Few outsourcing studies in the hotel industry have adopted the TCE concept. Lamminmaki (2005) in her initial qualitative study found that activities requiring high specific asset investments were generally insourced. This was partially supported in the quantitative phase of the same study (Lamminmaki, 2007). Another study by Espino-Rodriguez and Gil-Padilla (2005b) found that leisure activities, which are highly specific to hotels, perform better when they are carried out in-house. In addition, Lamminmaki (2007) also addressed frequency and uncertainty as key factors influencing hotel outsourcing decisions. She concluded that activities conducted frequently and, to some extent, in an uncertain environment tended not to be outsourced. These studies were conducted in Australia and Spain. However, previous TCE studies of hotel outsourcing in a developing country such as Thailand have been nonexistent. Therefore, this study will be the first that applies TCE to investigate hotel outsourcing in an emerging economy.

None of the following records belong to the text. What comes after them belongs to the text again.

(** C7, as the code has it.  When the reply parses to a mapping in which the
    schema fields are present with their types, the plan has ten sections,
    in the fixed order; the content of eight of them is the input field,
    verbatim; "Opportunities" holds the items of [opportunities_points]
    joined by blank lines, and "30-60-90 Day Plan" a fixed sentence. *)
Theorem structured_plan_sections
    now raw req rag_ctx web_text (data : list (list N * json))
    (overview company_profile market_analysis financial_highlights
     product_portfolio technology_stack competitors swot risks : list N)
    (points kpis : list json) (parts : list (list N)) (confidence : pyfloat) :
  _parse_llm_json raw = JObj data ->
  dict_lookup (u "overview") data = Some (JStr overview) ->
  dict_lookup (u "company_profile") data = Some (JStr company_profile) ->
  dict_lookup (u "market_analysis") data = Some (JStr market_analysis) ->
  dict_lookup (u "financial_highlights") data = Some (JStr financial_highlights) ->
  dict_lookup (u "product_portfolio") data = Some (JStr product_portfolio) ->
  dict_lookup (u "technology_stack") data = Some (JStr technology_stack) ->
  dict_lookup (u "competitors") data = Some (JStr competitors) ->
  dict_lookup (u "swot") data = Some (JStr swot) ->
  dict_lookup (u "risks") data = Some (JStr risks) ->
  dict_lookup (u "opportunities_points") data = Some (JArr points) ->
  strings_of points = Some parts ->
  dict_lookup (u "kpi_summary") data = Some (JArr kpis) ->
  forallb is_dict kpis = true ->
  dict_lookup (u "confidence_score") data = Some (JFloat confidence) ->
  exists plan,
    _build_account_plan_from_llm float_of_str now raw req rag_ctx web_text = Ok plan
    /\ AccountPlan.sections plan
       = [ CompanySection.mk (u "Company Profile") company_profile;
           CompanySection.mk (u "Market Analysis") market_analysis;
           CompanySection.mk (u "Financial Highlights") financial_highlights;
           CompanySection.mk (u "Product Portfolio") product_portfolio;
           CompanySection.mk (u "Technology Stack") technology_stack;
           CompanySection.mk (u "Competitors") competitors;
           CompanySection.mk (u "SWOT Analysis") swot;
           CompanySection.mk (u "Opportunities") (join [10; 10] parts);
           CompanySection.mk (u "Risks") risks;
           CompanySection.mk (u "30-60-90 Day Plan")
             (u "Structured 30-60-90 Day Plan data is available below.") ].
Proof.
  intros Hraw Hov Hcp Hma Hfh Hpp Hts Hco Hsw Hri Hop Hparts Hkpi Hdicts Hconf.
  unfold _build_account_plan_from_llm. rewrite Hraw.
  assert (Ht : truthy (JObj data) = true).
  { destruct data; [discriminate Hov | reflexivity]. }
  rewrite Ht. cbv beta iota delta [negb].
  rewrite (dict_lookup_get_or _ _ _ _ Hov), (dict_lookup_get_or _ _ _ _ Hcp),
    (dict_lookup_get_or _ _ _ _ Hma), (dict_lookup_get_or _ _ _ _ Hfh),
    (dict_lookup_get_or _ _ _ _ Hpp), (dict_lookup_get_or _ _ _ _ Hts),
    (dict_lookup_get_or _ _ _ _ Hco), (dict_lookup_get_or _ _ _ _ Hsw),
    (dict_lookup_get_or _ _ _ _ Hri), (dict_lookup_get_or _ _ _ _ Hop),
    (dict_lookup_get _ _ _ Hkpi), (dict_lookup_get _ _ _ Hconf).
  cbn [join_value confidence_of validate_str validate_kpi_summary mbind result_bind].
  rewrite Hparts, Hdicts.
  cbn [mbind result_bind].
  destruct overview;
    cbn [truthy validate_str mbind result_bind]; eexists; (split; [reflexivity|]);
    reflexivity.
Qed.

End StructuredPlan.

Lemma dict_lookup_In k d v : dict_lookup k d = Some v -> In (k, v) d.
Proof.
  induction d as [|[k' v'] d IH]; simpl; [discriminate|].
  unfold str_eqb. destruct (bool_decide (k = k')) eqn:E.
  - apply bool_decide_eq_true in E. subst k'. intros [= ->]. left. reflexivity.
  - intros H. right. exact (IH H).
Qed.

Lemma structured_plan_sections_witness :
  exists plan,
    Demo.build_plan now_example full_reply_text acme_request [] None = Ok plan
    /\ AccountPlan.sections plan
       = [ CompanySection.mk (u "Company Profile") (u "Founded in 1949.");
           CompanySection.mk (u "Market Analysis") (u "The anvil market is stable.");
           CompanySection.mk (u "Financial Highlights") (u "Revenue grew.");
           CompanySection.mk (u "Product Portfolio") (u "Anvils and rockets.");
           CompanySection.mk (u "Technology Stack") (u "Forges.");
           CompanySection.mk (u "Competitors") (u "Ajax and Apex.");
           CompanySection.mk (u "SWOT Analysis") (u "Strong brand.");
           CompanySection.mk (u "Opportunities")
             (join [10; 10] [u "Opportunity 1"; u "Opportunity 2"]);
           CompanySection.mk (u "Risks") (u "Coyotes.");
           CompanySection.mk (u "30-60-90 Day Plan")
             (u "Structured 30-60-90 Day Plan data is available below.") ].
Proof.
  apply (structured_plan_sections Demo.float_of_str now_example full_reply_text
           acme_request [] None full_mapping (u "Acme makes anvils."))
    with (points := [JStr (u "Opportunity 1"); JStr (u "Opportunity 2")])
         (kpis := [JObj [ (u "name", JStr (u "Employees")); (u "value", JInt 120) ]])
         (confidence := FDec false 86 (-2));
    vm_compute; reflexivity.
Defined.

(** C7, refuted as stated.  The reply [full_reply_text] has every field of
    the schema, and two of the ten sections of its plan hold a text that is
    the value of no input field: "Opportunities" (the list items joined) and
    "30-60-90 Day Plan" (the fixed sentence). *)
Lemma structured_plan_sections_counterexample :
  _parse_llm_json full_reply_text = JObj full_mapping
  /\ exists plan s8 s10,
       Demo.build_plan now_example full_reply_text acme_request [] None = Ok plan
       /\ length (AccountPlan.sections plan) = 10%nat
       /\ AccountPlan.sections plan !! 7%nat = Some s8
       /\ AccountPlan.sections plan !! 9%nat = Some s10
       /\ CompanySection.title s8 = u "Opportunities"
       /\ CompanySection.title s10 = u "30-60-90 Day Plan"
       /\ (forall k v, dict_lookup k full_mapping = Some v ->
                       v <> JStr (CompanySection.content s8))
       /\ (forall k v, dict_lookup k full_mapping = Some v ->
                       v <> JStr (CompanySection.content s10)).
Proof.
  split; [vm_compute; reflexivity|].
  eexists _, _, _. split; [vm_compute; reflexivity|].
  split; [reflexivity|]. split; [reflexivity|]. split; [reflexivity|].
  split; [reflexivity|]. split; [reflexivity|].
  split; intros k v H; apply dict_lookup_In in H; vm_compute in H;
    repeat destruct H as [H|H]; try contradiction;
    injection H as <- <-; vm_compute; discriminate.
Qed.

(** ** Conversation store *)

Section StoreFacts.

Implicit Types (l : list CompanySection.t) (st : gmap (list N) Conversation.t).

Lemma find_section_first title l i :
  find_section title l = Some i <-> exists s, first_with_title title l i s.
Proof.
  revert i. induction l as [|s l IH]; intros i; simpl.
  - split; [discriminate | intros (s & H & _); discriminate].
  - unfold str_eqb. destruct (bool_decide (CompanySection.title s = title)) eqn:E.
    + apply bool_decide_eq_true in E. split.
      * intros [= <-]. exists s. split; [reflexivity|]. split; [exact E|].
        intros j s' Hj. lia.
      * intros (s' & Hl & Ht & Hfirst). destruct i as [|i]; [reflexivity|].
        exfalso. apply (Hfirst O s); [lia | reflexivity | exact E].
    + apply bool_decide_eq_false in E. split.
      * destruct (find_section title l) as [i'|] eqn:Ef; [|discriminate].
        intros [= <-]. destruct (proj1 (IH i') eq_refl) as (s' & Hl & Ht & Hfirst).
        exists s'. split; [exact Hl|]. split; [exact Ht|].
        intros [|j] s'' Hj Hs''.
        -- simpl in Hs''. injection Hs'' as <-. exact E.
        -- apply (Hfirst j); [lia | exact Hs''].
      * intros (s' & Hl & Ht & Hfirst). destruct i as [|i].
        -- simpl in Hl. injection Hl as <-. contradiction.
        -- rewrite (proj2 (IH i)); [reflexivity|].
           exists s'. split; [exact Hl|]. split; [exact Ht|].
           intros j s'' Hj Hs''. apply (Hfirst (S j)); [lia | exact Hs''].
Qed.

Lemma find_section_none title l :
  (forall s, In s l -> CompanySection.title s <> title) ->
  find_section title l = None.
Proof.
  induction l as [|s l IH]; intros H; simpl; [reflexivity|].
  unfold str_eqb. destruct (bool_decide (CompanySection.title s = title)) eqn:E.
  - apply bool_decide_eq_true in E. exfalso. apply (H s); [left; reflexivity | exact E].
  - rewrite IH; [reflexivity|]. intros s' Hs'. apply H. right. exact Hs'.
Qed.

Lemma alter_set_content new l i s :
  l !! i = Some s ->
  alter (set_content new) i l = <[i := CompanySection.mk (CompanySection.title s) new]> l.
Proof.
  revert i. induction l as [|a l IH]; intros [|i] H; try discriminate.
  - injection H as ->. reflexivity.
  - simpl. f_equal. apply IH. exact H.
Qed.

Lemma sections_set_sections v plan : AccountPlan.sections (set_sections v plan) = v.
Proof. destruct plan. reflexivity. Qed.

Meanwhile, using the resource-based approach, Lam and Han (2005) examined outsourcing strategy as perceived by hotel managers in Shanghai and found that the outsourcing market in the city was immature as it was hindered by two key factors: the incompleteness of local laws to protect hotel investors when outsourcing conflicts arise and the cultural incompatibility between hotels dominated by Chinese managers and outsourcing suppliers. In addition, Lai (2007) researched the application of outsourcing in the Taiwanese hotel industry and found a low level of hotel outsourcing in Taiwan because of the uncertainty of the quality of outsourcing services available in the market. Although these hotel outsourcing studies were conducted in a developing country, they did not adopt the TCE approach.

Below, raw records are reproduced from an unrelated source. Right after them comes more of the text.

(** * TVAgent: the connection-lifecycle manager, embedded and verified

    Two source files are modelled:
    - [src/unnamed/part_000]: the agent with capped exponential backoff, a
      bounded number of reconnect attempts and a health check
      (module [Backoff] below);
    - [src/tvagent.js]: the agent with a fixed reconnect delay
      (module [Fixed] below).

    The JavaScript globals become the fields of one record [State]; every
    callback of the source ([ws.on("open")], the [setInterval] bodies, ...)
    becomes a function [State -> State]; what the process does to the outside
    world (frames sent, shell commands, HTTP posts, timers armed and
    cancelled, process exit) is appended to the [log] field.  [console.log]
    output is not modelled. *)

From stdpp Require Import base option list strings gmap.
From Stdlib Require Import ZArith DecimalString Lia.

Set Warnings "-register-all".

Local Open Scope string_scope.
Local Open Scope Z_scope.

(** ** JavaScript values reaching the agent

    [JSON.parse] delivers a [json]; reading a property may in addition
    deliver [undefined] or a member inherited from [Object.prototype].
    Numbers are restricted to the integers a double holds exactly and
    prints digit by digit (the safe integers); fractions, and the exponent
    notation that starts at [1e21], are not modelled. *)

Inductive json : Type :=
| JNull
| JBool (b : bool)
| JNum (n : Z)
| JStr (s : string)
| JArr (items : list json)
| JObj (props : list (string * json)).

Inductive value : Type :=
| Undefined
| Json (j : json)
| Builtin (name : string)      (* a native function object *)
| ObjectPrototype.             (* the object [Object.prototype] *)

(** Own property of a parsed object; [props] lists each name once. *)
Fixpoint own (name : string) (props : list (string * json)) : option json :=
  match props with
  | [] => None
  | (k, v) :: rest => if String.eqb k name then Some v else own name rest
  end.

(** What every plain object inherits (ECMAScript 20.1.3 and Annex B.2.2);
    [constructor] is the function [Object], [__proto__] is an accessor that
    yields the prototype of the receiver. *)
Definition Object_prototype : gmap string value :=
  list_to_map
    [ ("constructor", Builtin "Object");
      ("hasOwnProperty", Builtin "hasOwnProperty");
      ("isPrototypeOf", Builtin "isPrototypeOf");
      ("propertyIsEnumerable", Builtin "propertyIsEnumerable");
      ("toLocaleString", Builtin "toLocaleString");
      ("toString", Builtin "toString");
      ("valueOf", Builtin "valueOf");
      ("__defineGetter__", Builtin "__defineGetter__");
      ("__defineSetter__", Builtin "__defineSetter__");
      ("__lookupGetter__", Builtin "__lookupGetter__");
      ("__lookupSetter__", Builtin "__lookupSetter__");
      ("__proto__", ObjectPrototype) ].

Definition inherited (name : string) : value :=
  default Undefined (Object_prototype !! name).

(** [Number.prototype.toString] on a safe integer: plain decimal. *)
Definition Number_toString (n : Z) : string :=
  NilZero.string_of_int (Z.to_int n).

(** [ToString] on a parsed value; [None] is a thrown [TypeError].  An array
    is joined with commas, [null] elements printing as the empty string.  A
    parsed object prints through the inherited [Object.prototype.toString]
    unless it has an own [toString] property: such a property holds parsed
    data, which is not callable, and the fallback [valueOf] cannot return a
    primitive either, so the conversion throws. *)
Fixpoint json_ToString (j : json) : option string :=
  match j with
  | JNull => Some "null"
  | JBool b => Some (if b then "true" else "false")
  | JNum n => Some (Number_toString n)
  | JStr s => Some s
  | JArr items =>
      (fix join (l : list json) : option string :=
         match l with
         | [] => Some ""
         | x :: rest =>
             match (match x with JNull => Some "" | _ => json_ToString x end) with
             | None => None
             | Some s =>
                 match rest with
                 | [] => Some s
                 | _ :: _ =>
                     match join rest with
                     | None => None
                     | Some r => Some (s +:+ "," +:+ r)
                     end
                 end
             end
         end) items
  | JObj props =>
      match own "toString" props with
      | Some _ => None
      | None => Some "[object Object]"
      end
  end.

Definition ToString (v : value) : option string :=
  match v with
  | Undefined => Some "undefined"
  | Json j => json_ToString j
  | Builtin name => Some ("function " +:+ name +:+ "() { [native code] }")
  | ObjectPrototype => Some "[object Object]"
  end.

(** No symbol reaches the agent, so [ToPropertyKey] is [ToString]. *)
Definition ToPropertyKey (v : value) : option string := ToString v.

Definition ToBoolean (v : value) : bool :=
  match v with
  | Undefined => false
  | Json JNull => false
  | Json (JBool b) => b
  | Json (JNum n) => negb (n =? 0)
  | Json (JStr s) => negb (String.eqb s "")
  | _ => true
  end.

(** [data.name] for the names the handlers read ([type], [target],
    [command]): none of them is defined on a built-in prototype, so only an
    object's own properties can supply them.  [None] is the [TypeError] of
    reading a property of [null]. *)
Definition Get (data : json) (name : string) : option value :=
  match data with
  | JNull => None
  | JObj props =>
      Some (match own name props with
            | Some v => Json v
            | None => inherited name
            end)
  | _ => Some Undefined
  end.

(** [v === "s"] *)
Definition is_string (v : value) (s : string) : bool :=
  match v with
  | Json (JStr s') => String.eqb s' s
  | _ => false
  end.

(** ** The command table (identical in both files) *)

Definition COMMAND_MAP : gmap string Z :=
  list_to_map
    [ ("sleep", 223); ("wake", 224); ("power", 26);
      ("volup", 24); ("voldown", 25); ("mute", 164) ].

(** [COMMAND_MAP[key]]: an own entry, else whatever the object literal
    inherits, else [undefined]. *)
Definition COMMAND_MAP_get (key : string) : value :=
  match COMMAND_MAP !! key with
  | Some code => Json (JNum code)
  | None => inherited key
  end.

(** The local [code] of [sendKey]: [COMMAND_MAP[command] || command]. *)
Definition keyCode (command : value) : option value :=
  match ToPropertyKey command with
  | None => None
  | Some key =>
      let hit := COMMAND_MAP_get key in
      Some (if ToBoolean hit then hit else command)
  end.

(** The shell line handed to [exec]. *)
Definition adb_keyevent (code : value) : option string :=
  match ToString code with
  | None => None
  | Some c => Some ("adb shell input keyevent " +:+ c)
  end.

(** ** The process and its surroundings *)

(** [tvId], [deviceModel], [modelTv] and [localIp] are computed once at
    start-up by the device-information helpers. *)
Record Device : Type := {
  tvId : string;
  deviceModel : string;
  modelTv : string;
  localIp : string
}.

(** [ws.readyState] *)
Inductive ReadyState : Type := CONNECTING | OPEN | CLOSING | CLOSED.

(** The transport object held in [ws]; [listening] is cleared by
    [removeAllListeners]. *)
Record Socket : Type := {
  readyState : ReadyState;
  listening : bool
}.

Definition is_open (o : option Socket) : bool :=
  match o with
  | Some {| readyState := OPEN |} => true
  | _ => false
  end.

Definition open_or_connecting (sock : Socket) : bool :=
  match readyState sock with
  | OPEN | CONNECTING => true
  | _ => false
  end.

(** Timers of the runtime: the three call sites of [setInterval] and
    [setTimeout] give the three kinds. *)
Definition Handle : Type := nat.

Modifications of Transaction Cost Economics
As a result of the variability of findings applying TCE, a growing number of scholars have realized that TCE on its own may not necessarily provide a complete explanation to the outsourcing phenomenon (Holcomb & Hitt, 2007; McIvor, 2009). For this reason, studies have been conducted to incorporate other theories into TCE-outsourcing research. Bello et al. (1997), Ang and Cummings (1997), Sorrel (2007), and Walker and Weber (1984), for example, combine TCE with production cost–related variables, including comparative production cost with suppliers, capital investment, supplier competition, and firm size. Other variables, such as customer contact (Murray & Kotabe, 1999), manager risk aversion (Everaert et al., 2006; Lamminmaki, 2007), and institutional context (Ang & Cummings, 1997; Miranda & Kim, 2006; Sorrel, 2007) have also been investigated together with TCE. Firm’s knowledge and experience appears to have been more widely merged with TCE than other variables (e.g., Bigelow & Argyres, 2008; Everaert et al., 2006; Holcomb & Hitt, 2007; Poppo & Zenger, 1998).

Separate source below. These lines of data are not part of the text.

(** A baseline that is not tidy: for the key [..] the marker is written
    outside the mount path. *)
Example dotdot_key_marks_outside_mount :
  ∃ layer delta m',
    kontext.writeNewFiles (H := example_hasher) range_default "/src" empty_dir
      {| Files := Some (list_to_map [(".", ""); ("..", "")]) |}
    = Ok (layer, delta, m') ∧
    tar.Name <$> (tar.header <$> layer) = ["/var/.wh.run"].
Proof. do 3 eexists. split; [by vm_compute|]. by vm_compute. Qed.

(** ** More on the extractor *)

Section more_extraction.
Context (umask : Z).
Import os disk extractor extractor_frame.

Lemma take_take n k s : Str.take n (Str.take k s) = Str.take (Nat.min n k) s.
Proof.
  revert k s. induction n as [|n IH]; intros [|k] [|c s]; simpl; try done.
  by rewrite IH.
Qed.

(** X21.  [MkdirAll] changes nothing that is there: when it returns without
    an error the path is a directory, and what it has added are directories
    with the permission bits given (less the umask), at initial parts of the
    path. *)
Theorem MkdirAll_only_adds (p : string) (perm : Z) (d d' : tree) :
  MkdirAll umask p perm d = Ok d' →
  is_dir d' p = true ∧
  ∀ q, d' !! q = d !! q ∨
       (d !! q = None ∧ d' !! q = Some (Directory (created umask perm)) ∧
        ∃ n, q = Str.take n p).
Proof.
  unfold MkdirAll. generalize (String.length p). intros f.
  revert p d d'. induction f as [|f IH]; intros p d d'.
  - cbn [MkdirAll_from]. destruct (d !! p) as [[|m]|] eqn:Hp; try done.
    intros [= <-]. split; [by unfold is_dir; rewrite Hp|]. by left.
  - destruct (d !! p) as [[|m]|] eqn:Hp.
    + cbn [MkdirAll_from]. by rewrite Hp.
    + cbn [MkdirAll_from]. rewrite Hp. intros [= <-].
      split; [by unfold is_dir; rewrite Hp|]. by left.
    + rewrite MkdirAll_from_absent by done. cbv zeta.
      set (j := Str.last_slash (Str.trim_slashes p)).
      intros Hrun. apply bind_Ok in Hrun as (d1 & Hparent & Hrun).
      assert (∀ q, d1 !! q = d !! q ∨
                (d !! q = None ∧
                 d1 !! q = Some (Directory (created umask perm)) ∧
                 ∃ n, q = Str.take n p)) as H1.
      { destruct (1 <? j)%nat.
        - apply IH in Hparent as [_ Hq]. intros q.
          destruct (Hq q) as [?|(? & ? & n & ->)]; [by left|right].
          split; [done|]. split; [done|]. rewrite take_take. eauto.
        - injection Hparent as <-. by left. }
      destruct (Mkdir umask p perm d1) as [d2|e|e] eqn:Hmk; [| |done].
      * injection Hrun as <-. apply Mkdir_Ok in Hmk as (Hp1 & _ & ->).
        split; [apply is_dir_insert|]. intros q.
        destruct (decide (q = p)) as [->|Hne].
        -- right. rewrite lookup_insert_eq. split; [done|]. split; [done|].
           exists (String.length p). by rewrite take_all.
        -- rewrite lookup_insert_ne by done. apply H1.
      * destruct (is_dir d1 p) eqn:Hd; [|done]. injection Hrun as <-. done.
Qed.

(** *** Nothing is written outside the workspace *)

Lemma under_target_inside names :
  String.prefix TargetPath (under_target names) = true.
Proof.
  destruct names as [|x names]; [done|].
  unfold under_target. rewrite build_rooted, join_cons by done.
  generalize (Str.join (x :: names)). intros rest. by destruct rest; vm_compute.
Qed.

Lemma same_outside_refl d : same_outside d d.
Proof. by intros p _. Qed.

Lemma same_outside_trans d1 d2 d3 :
  same_outside d1 d2 → same_outside d2 d3 → same_outside d1 d3.
Proof. intros H1 H2 p Hp. by rewrite H2, H1. Qed.

Lemma same_outside_insert d names o :
  same_outside d (<[under_target names := o]> d).
Proof.
  intros p Hp. apply lookup_insert_ne. intros <-.
  by rewrite under_target_inside in Hp.
Qed.

Lemma visit_entry_outside names x n s s' :
  Forall real (names ++ [x]) →
  names = [] ∨ is_dir (files s) (under_target names) = true →
  visit umask s (fold_left Join (names ++ [x]) BasePath, n) = Ok s' →
  same_outside (files s) (files s').
Proof.
  intros Hreal Hparent.
  assert (Forall real names) as Hnames by by apply Forall_app in Hreal as [? _].
  pose proof (Dir_under_target names x Hreal) as Hdir.
  set (l := names ++ [x]) in *.
  assert (l ≠ []) as Hne by by destruct names.
  destruct (walk_path_relative l Hne Hreal) as [Hpath Hrel].
  unfold visit. rewrite bool_decide_eq_false_2 by done. rewrite Hrel.
  cbn [bind]. rewrite Join_target by done.
  destruct n as [perm data|perm entries|t|perm];
    cbn [Lstat IsDir IsRegular Perm negb]; intros Hrun.
  3,4: injection Hrun as <-; apply same_outside_refl.
  - apply bind_Ok in Hrun as (d1 & Hmk & Hrun).
    apply bind_Ok in Hrun as (d2 & Hcopy & Hrun). injection Hrun as <-.
    unfold copy in Hcopy. cbn [ReadAll bind] in Hcopy.
    apply bind_Ok in Hcopy as (d3 & Hopen & Hcopy). injection Hcopy as <-.
    rewrite Hdir in Hmk. apply parent_made in Hmk; [|done|done].
    destruct (open_write umask _ _ data _ _ Hopen) as (o & -> & _).
    cbn [files]. eapply same_outside_trans; [|apply same_outside_insert].
    destruct Hmk as [[-> _]|(_ & _ & ->)]; [apply same_outside_refl|].
    apply (same_outside_insert _ []).
  - apply bind_Ok in Hrun as (d1 & Hmk & Hrun). injection Hrun as <-.
    apply MkdirAll_entry in Hmk; [|done|done]. cbv zeta in Hmk. fold l in Hmk.
    cbn [files].
    destruct Hmk as [[_ ->]|[(_ & _ & ->)|(_ & _ & _ & ->)]].
    + apply same_outside_refl.
    + apply same_outside_insert.
    + eapply same_outside_trans; [|apply same_outside_insert].
      apply (same_outside_insert _ []).
Qed.

Lemma children_inside l entries :
  Forall (λ e, walk_inside umask e.2) entries →
  Forall real l →
  (∀ name child, (name, child) ∈ entries →
     real name ∧ valid_names child ∧ unique_names child) →
  ∀ subs, (∀ e, e ∈ subs → e ∈ entries) →
  ∀ s s',
    l = [] ∨ is_dir (files s) (under_target l) = true →
    visit_all umask s
      (flat_map (λ e, Walk.walk (Join (fold_left Join l BasePath) e.1) e.2) subs)
    = Ok s' →
    same_outside (files s) (files s').
Proof.
  intros IH Hl Hentries subs. induction subs as [|[name child] subs IHs];
    intros Hsub s s' Hparent Hrun.
  - injection Hrun as <-. apply same_outside_refl.
  - cbn [flat_map fst snd] in Hrun.
    apply extractor_visit_all_app in Hrun as (s1 & Hchild & Hrest).
    assert ((name, child) ∈ entries) as Hin by (apply Hsub; by left).
    destruct (Hentries _ _ Hin) as (Hreal & Hv & Hu).
    assert (Forall real (l ++ [name])) as Hl'.
    { apply Forall_app. split; [done|by constructor]. }
    assert (walk_inside umask child) as Hok.
    { rewrite Forall_forall in IH. apply (IH (name, child)), Hin. }
    replace (Join (fold_left Join l BasePath) name)
      with (fold_left Join (l ++ [name]) BasePath) in Hchild
      by by rewrite fold_left_app.
    pose proof (Hok l name s s1 Hl' Hv Hu Hparent Hchild) as H1.
    destruct (walk_ok_all umask child l name s s1 Hl' Hv Hu Hparent Hchild)
      as [He1 _].
    eapply same_outside_trans; [exact H1|].
    apply IHs; [intros e He; apply Hsub; by right| |done].
    destruct Hparent as [?|Hd]; [by left|right].
    eapply effect_is_dir; [exact He1|done| |done].
    apply prefix_snoc_not_self.
Qed.

Lemma walk_inside_all n : walk_inside umask n.
Proof.
  induction n as [perm data|perm entries IH|t|perm content] using node_induction.
  2:{ intros names x s s' Hreal Hv Hu Hparent Hrun.
      set (l := names ++ [x]) in *.
      destruct (walk_children (fold_left Join l BasePath) perm entries)
        as (subs & Hperm & Hwalk).
      rewrite Hwalk in Hrun. cbn [visit_all] in Hrun.
      apply bind_Ok in Hrun as (s1 & Hvisit & Hrun).
      pose proof (visit_entry_outside _ _ _ _ _ Hreal Hparent Hvisit) as H1.
      apply visit_entry in Hvisit as [_ Hc1]; [|done|done]. fold l in Hc1.
      eapply same_outside_trans; [exact H1|].
      apply (children_inside l entries IH Hreal) with (subs := subs) (s := s1);
        try done.
      - intros name child Hin.
        destruct (valid_names_child _ _ _ _ Hv Hin) as [? ?].
        split; [done|]. split; [done|]. by eapply unique_names_child.
      - intros e. by rewrite Hperm.
      - right. by eapply copied_is_dir. }
  all: intros names x s s' Hreal _ _ Hparent Hrun.
  all: rewrite walk_single in Hrun by done; cbn [visit_all] in Hrun.
  all: apply bind_Ok in Hrun as (s1 & Hvisit & [= <-]).
  all: by eapply visit_entry_outside.
Qed.

(** X23.  On a file system without symbolic links the extractor writes in
    the workspace only: after a run that ends without an error, whatever is
    at a path that does not begin with the path of the workspace is as it
    was. *)
Theorem extractor_writes_inside_workspace (root : node) (d : tree)
    (s' : state) :
  valid_names root → unique_names root →
  main umask (Some root) d = Ok s' →
  ∀ p, String.prefix TargetPath p = false → files s' !! p = d !! p.
Proof.
  intros Hv Hu Hrun.
  assert ((∃ perm entries, root = Dir perm entries) ∨
          (∀ perm entries, root ≠ Dir perm entries))
    as [(perm & entries & ->)|Hleaf]
    by (destruct root; by eauto).
  - destruct (main_walk umask perm entries d)
      as (subs & Hperm & Hnd & Hentries & Hmain); [done|done|].
    apply Hmain in Hrun.
    apply (children_inside [] entries) with (subs := subs)
      (s := {| files := d; skipped := [] |}); try done.
    + apply Forall_forall. intros e _. apply walk_inside_all.
    + intros e. by rewrite Hperm.
    + by left.
  - unfold main in Hrun. rewrite walk_single in Hrun by done.
    cbn [visit_all visit] in Hrun.
    rewrite bool_decide_eq_true_2 in Hrun by done. by injection Hrun as <-.
Qed.

End more_extraction.

Definition two_deep : gmap string disk.entry :=
  Eval vm_compute in
    match disk.MkdirAll umask_022 "/workspace/a/b" 511 bare_disk with
    | Ok d => d
    | _ => bare_disk
    end.

Lemma MkdirAll_only_adds_witness :
  disk.is_dir two_deep "/workspace/a/b" = true ∧
  ∀ q, two_deep !! q = bare_disk !! q ∨
       (bare_disk !! q = None ∧
        two_deep !! q = Some (disk.Directory (disk.created umask_022 511)) ∧
        ∃ n, q = Str.take n "/workspace/a/b").
Proof.
  apply (MkdirAll_only_adds umask_022 "/workspace/a/b" 511 bare_disk two_deep).
  vm_compute. reflexivity.
Defined.

Definition small_extraction : extractor.state :=
  Eval vm_compute in
    match extractor.main umask_022 (Some small_tree) bare_disk with
    | Ok s => s
    | _ => {| extractor.files := bare_disk; extractor.skipped := [] |}
    end.

Lemma extractor_writes_inside_workspace_witness :
  extractor.files small_extraction !! "/etc/passwd" = bare_disk !! "/etc/passwd".
Proof.
  apply (extractor_writes_inside_workspace umask_022 small_tree bare_disk
           small_extraction).
  - apply small_tree_valid.
  - apply small_tree_unique.
  - vm_compute. reflexivity.
  - done.
Defined.

(** ** Links that lead nowhere *)

Section links.
Context `{Hasher}.
Import kontext os.

(** X24.  A symbolic link that leads nowhere, anywhere in the directory,
    makes [writeNewFiles] fail: [os.Stat] follows the link and returns an
    error, which ends the walk; nothing is returned to publish. *)
Theorem dangling_link_fails_run (order : range_order) (directory : string)
    (root : node) (m0 : Manifest) (names : list string) :
  at_path root names (Symlink None) →
  (∃ e, writeNewFiles order directory root m0 = Err e) ∨
  (∃ e, writeNewFiles order directory root m0 = Panic e).
Proof.
  intros Hat. unfold writeNewFiles.
  destruct (visit_all directory (initial m0) (Walk.walk directory root))
    as [s1|e|e] eqn:Hv; cbn [bind]; [|by eauto..].
  apply visit_all_reads in Hv. rewrite Forall_forall in Hv.
  destruct (Hv _ (walk_complete directory root names _ Hat))
    as (info & _ & _ & Hinfo & _).
  done.
Qed.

Since previous research has found that modifying the original TCE model helps to understand hotel outsourcing, it was decided to investigate TCE variables in relation to hotel services in Thailand through a preliminary study. This was conducted with a sample of hotels located in Phuket, Thailand. From this preliminary study, additional variables emerged as important. Hence, the next section will develop the modified TCE model and propose the hypotheses to be tested.
Research Design and Methodology
Based on the literature discussed and a previous qualitative study (Promsivapallop et al., 2007), a number of TCE variables were identified. The role of these independent variables in influencing the outsourcing decision (the dependent variable) was researched by looking at three different activities within the hotel—restaurant services, laundry, and guest transportation. These were chosen because they possess different characteristics; two are front of house (restaurant and guest transportation) and one has no guest contact; two are revenue generating (restaurant and guest transportation) and one is not (laundry in this study focuses on hotel linen only); and two process materials (restaurant and laundry) and one does not. The study seeks to address whether all outsourcing in the hotel industry is driven by the same factors, or whether it is contingent on the activity being outsourced.
Development of the Transaction Cost Economics Model
Based on the literature review discussed above, the following hypotheses were formulated:
Hypothesis 1: Asset specific investments required for a service transaction decrease the level of outsourcing.
Hypothesis 2: Environmental uncertainty decreases the level of outsourcing.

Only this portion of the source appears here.